Faculty of Chemistry, Department of Organic Chemistry, University of Vigo, Vigo, Spain.
Mol Divers. 2011 Nov;15(4):947-55. doi: 10.1007/s11030-011-9325-2. Epub 2011 Jul 7.
Glycogen synthase kinase-3 (GSK-3) targets encompass proteins implicated in AD and neurological disorders. The functions of GSK-3 and its implication in various human diseases have triggered an active search for potent and selective GSK-3 inhibitors. In this sense, QSAR could play an important role in studying these GSK-3 inhibitors. For this reason, we developed QSAR models for GSK-3α, linear discriminant analysis (LDA), and artificial neural networks (ANNs) from nearly 50,000 cases with more than 700 different GSK-3α inhibitors obtained from ChEMBL database server; in total we used more than 20,000 different molecules to develop the QSAR models. The model correctly classified 237 out of 275 active compounds (86.2%) and 14,870 out of 15,970 non-active compounds (93.2%) in the training series. The overall training performance was 93.0%. Validation of the model was carried out using an external predicting series. In these series, the model classified correctly 458 out of 549 (83.4%) compounds and 29,637 out of 31,927 non-active compounds (83.4%). The overall predictability performance was 92.7%. In this study, we propose three types of non-linear ANN as alternative to already existing models, such as LDA. Linear neural network: LNN: 236:236-1-1:1 which had an overall training performance of 96% proved to be the best model. In addition, we did a study of the different fragments of the molecules of the database to see which fragments had more influence in the activity. This can help design new inhibitors of GSK-3α. This study reports the attempts to calculate, within a unified framework probabilities of GSK-3α inhibitors against different molecules found in the literature.

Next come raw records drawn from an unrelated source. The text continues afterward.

(** * shared-yodl: preferences validation and its text serializer

    A shallow embedding of
      - [src/constants/index.ts]  (SUPPORTED_CHAINS, CHAIN_SHORT_NAMES),
      - [src/utils/index.ts]      (stringUtils, chainIdToShortName,
                                   resolveChainIdOrShortName, isValidNumber),
      - [src/validation/preferences.validation.ts]
                                  (TokenConfigSchema, ChainConfigSchema,
                                   convertPreferencesToText, PreferencesSchema),
    over a small model of the JavaScript values the code manipulates and of
    the zod 3 combinators the schemas are written with. *)

From Stdlib Require Import String Ascii List ZArith QArith Bool Lia Btauto DecimalString.
Import ListNotations.
Local Open Scope list_scope.
Local Open Scope string_scope.
Set Warnings "-register-all".

(* ================================================================== *)
(** * The host language: JavaScript values *)
(* ================================================================== *)

Module Js.

(** ** Numbers

    The code never computes with numbers: it parses them, compares them
    with [===] and [<], and prints them.  A number is therefore modelled
    by the value it denotes.  [-0] is identified with [+0]: no operation
    used by the code tells them apart ([-0 === 0], [-0 < 0] is false, and
    both print as [0]). *)
Inductive number : Type :=
| NaN
| Infinity (negative : bool)
| Finite (q : Q).

Definition int (z : Z) : number := Finite (inject_Z z).

(** The global [isNaN] on a number. *)
Definition isNaN (n : number) : bool :=
  match n with NaN => true | _ => false end.

(** [a === b] on two numbers. *)
Definition num_eqb (a b : number) : bool :=
  match a, b with
  | Finite p, Finite q => Qeq_bool p q
  | Infinity s, Infinity t => Bool.eqb s t
  | _, _ => false
  end.

(** [a < b] on two numbers. *)
Definition num_ltb (a b : number) : bool :=
  match a, b with
  | NaN, _ | _, NaN => false
  | Finite p, Finite q => negb (Qle_bool q p)
  | Finite _, Infinity neg => negb neg
  | Infinity neg, Finite _ => neg
  | Infinity s, Infinity t => s && negb t
  end.

(** ** Values

    Strings are sequences of code units; the model covers the code units
    below 256, one per [ascii].  Objects are plain data objects: their own
    enumerable string-keyed properties, in property order, on top of
    [Object.prototype].  [VFun] stands for a built-in function object: a
    function of [Object.prototype] under its name, or [Object] itself
    (which is [Object.prototype.constructor]). *)
Inductive value : Type :=
| VUndefined
| VNull
| VBool (b : bool)
| VNum (n : number)
| VStr (s : string)
| VArr (elems : list value)
| VObj (props : list (string * value))
| VFun (name : string).

Definition object : Type := list (string * value).

Definition is_undefined (v : value) : bool :=
  match v with VUndefined => true | _ => false end.

(** [v === n] for a number [n]. *)
Definition strict_eq_num (v : value) (n : number) : bool :=
  match v with VNum m => num_eqb m n | _ => false end.

(** [a ?? b]. *)
Definition nullish (a b : value) : value :=
  match a with VUndefined | VNull => b | _ => a end.

(** ToBoolean. *)
Definition truthy (v : value) : bool :=
  match v with
  | VUndefined | VNull => false
  | VBool b => b
  | VNum n => negb (isNaN n || num_eqb n (int 0))
  | VStr s => negb (s =? "")
  | VArr _ | VObj _ | VFun _ => true
  end.

(** ** Strings *)

(** WhiteSpace and LineTerminator code units below 256: TAB, LF, VT, FF,
    CR, SP and NBSP. *)
Definition isWhiteSpace (c : ascii) : bool :=
  let n := nat_of_ascii c in
  ((9 <=? n) && (n <=? 13) || (n =? 32) || (n =? 160))%nat.

Fixpoint trimStart (s : string) : string :=
  match s with
  | String c s' => if isWhiteSpace c then trimStart s' else s
  | EmptyString => EmptyString
  end.

Fixpoint trimEnd (s : string) : string :=
  match s with
  | EmptyString => EmptyString
  | String c s' =>
      match trimEnd s' with
      | EmptyString => if isWhiteSpace c then EmptyString else String c EmptyString
      | t => String c t
      end
  end.

(** [s.trim()] *)
Definition trim (s : string) : string := trimEnd (trimStart s).

(** [s.split(',')] *)
Fixpoint split_comma (s : string) : list string :=
  match s with
  | EmptyString => [EmptyString]
  | String c s' =>
      if Ascii.eqb c ","%char then EmptyString :: split_comma s'
      else match split_comma s' with
           | x :: xs => String c x :: xs
           | [] => [String c EmptyString]
           end
  end.

(** [s.toLowerCase()] on code units below 256: A-Z and the capital
    letters of Latin-1 (0xC0-0xDE but the multiplication sign 0xD7). *)
Definition lower_char (c : ascii) : ascii :=
  let n := nat_of_ascii c in
  if ((65 <=? n) && (n <=? 90)
      || (192 <=? n) && (n <=? 222) && negb (n =? 215))%nat
  then ascii_of_nat (n + 32) else c.

Fixpoint toLowerCase (s : string) : string :=
  match s with
  | EmptyString => EmptyString
  | String c s' => String (lower_char c) (toLowerCase s')
  end.

(** [s.startsWith(p)] *)
Definition startsWith (s p : string) : bool := String.prefix p s.

(** ** Objects *)

Fixpoint own (k : string) (o : object) : option value :=
  match o with
  | [] => None
  | (k', v) :: o' => if k' =? k then Some v else own k o'
  end.

Definition hasOwn (k : string) (o : object) : bool :=
  match own k o with Some _ => true | None => false end.

(** [Object.keys(o)], also the keys a [for (k in o)] loop visits. *)
Definition keys (o : object) : list string := map fst o.

(** The properties every plain object inherits from [Object.prototype];
    [__proto__] reads as the prototype itself, an object without own
    enumerable properties. *)
Definition Object_prototype : object :=
  [ ("constructor", VFun "Object");
    ("__defineGetter__", VFun "__defineGetter__");
    ("__defineSetter__", VFun "__defineSetter__");
    ("hasOwnProperty", VFun "hasOwnProperty");
    ("__lookupGetter__", VFun "__lookupGetter__");
    ("__lookupSetter__", VFun "__lookupSetter__");
    ("isPrototypeOf", VFun "isPrototypeOf");
    ("propertyIsEnumerable", VFun "propertyIsEnumerable");
    ("toString", VFun "toString");
    ("valueOf", VFun "valueOf");
    ("__proto__", VObj []);
    ("toLocaleString", VFun "toLocaleString") ].

(** [k in o] *)
Definition has (o : object) (k : string) : bool :=
  hasOwn k o || hasOwn k Object_prototype.

(** [o[k]] *)
Definition get (o : object) (k : string) : value :=
  match own k o with
  | Some v => v
  | None => match own k Object_prototype with
            | Some v => v
            | None => VUndefined
            end
  end.

(** Property order: array indices (canonical numeric strings below
    2^32 - 1) come first, in ascending order, then the other keys in the
    order they were created. *)
Definition digit_of (c : ascii) : option N :=
  let n := nat_of_ascii c in
  if ((48 <=? n) && (n <=? 57))%nat then Some (N.of_nat (n - 48)) else None.

Fixpoint digits_value (acc : N) (s : string) : option N :=
  match s with
  | EmptyString => Some acc
  | String c s' =>
      match digit_of c with
      | Some d => digits_value (acc * 10 + d)%N s'
      | None => None
      end
  end.

Definition array_index (k : string) : option N :=
  match k with
  | EmptyString => None
  | String c rest =>
      if Ascii.eqb c "0"%char && negb (rest =? "") then None
      else match digits_value 0%N k with
           | Some n => if (n <? 4294967295)%N then Some n else None
           | None => None
           end
  end.

Fixpoint replace (k : string) (v : value) (o : object) : object :=
  match o with
  | [] => []
  | (k', v') :: o' =>
      if k' =? k then (k', v) :: o' else (k', v') :: replace k v o'
  end.

Fixpoint insert_index (n : N) (k : string) (v : value) (o : object) : object :=
  match o with
  | [] => [(k, v)]
  | (k', v') :: o' =>
      match array_index k' with
      | Some n' =>
          if (n' <? n)%N then (k', v') :: insert_index n k v o'
          else (k, v) :: o
      | None => (k, v) :: o
      end
  end.

(** CreateDataProperty: what an object literal, a spread and a rest
    pattern do for each property. *)
Definition define (k : string) (v : value) (o : object) : object :=
  if hasOwn k o then replace k v o
  else match array_index k with
       | Some n => insert_index n k v o
       | None => (o ++ [(k, v)])%list
       end.

(** [o[k] = v] on a plain object.  Assigning to a [__proto__] that is not
    an own property runs the setter of [Object.prototype]: it changes the
    prototype, and no own property. *)
Definition assign (k : string) (v : value) (o : object) : object :=
  if negb (hasOwn k o) && (k =? "__proto__") then o else define k v o.

(** [delete o[k]] *)
Definition delete (k : string) (o : object) : object :=
  filter (fun kv => negb (fst kv =? k)) o.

糖原合酶激酶-3(GSK-3)的靶标包括与 AD 和神经紊乱相关的蛋白质。GSK-3 的功能及其在各种人类疾病中的作用引发了对有效和选择性 GSK-3 抑制剂的积极探索。在这种情况下,QSAR 可能在研究这些 GSK-3 抑制剂方面发挥重要作用。出于这个原因,我们从 ChEMBL 数据库服务器中获得了近 50,000 个案例和 700 多种不同的 GSK-3α 抑制剂,开发了 GSK-3α 的 QSAR 模型,包括线性判别分析(LDA)和人工神经网络(ANN);总共我们使用了 20,000 多个不同的分子来开发 QSAR 模型。该模型正确地将 275 种活性化合物中的 237 种(86.2%)和 15,970 种非活性化合物中的 14,870 种(93.2%)分类到训练系列中。总体训练性能为 93.0%。使用外部预测系列对模型进行了验证。在这些系列中,模型正确地将 549 种化合物中的 458 种(83.4%)和 31,927 种非活性化合物中的 29,637 种(83.4%)分类。总体预测性能为 92.7%。在这项研究中,我们提出了三种类型的非线性 ANN 作为已经存在的模型的替代方案,例如 LDA。线性神经网络:LNN:236:236-1-1:1,其整体训练性能达到 96%,被证明是最佳模型。此外,我们对数据库中分子的不同片段进行了研究,以观察哪些片段对活性有更大的影响。这有助于设计新的 GSK-3α 抑制剂。本研究报告了在统一框架内计算文献中发现的不同分子的 GSK-3α 抑制剂概率的尝试。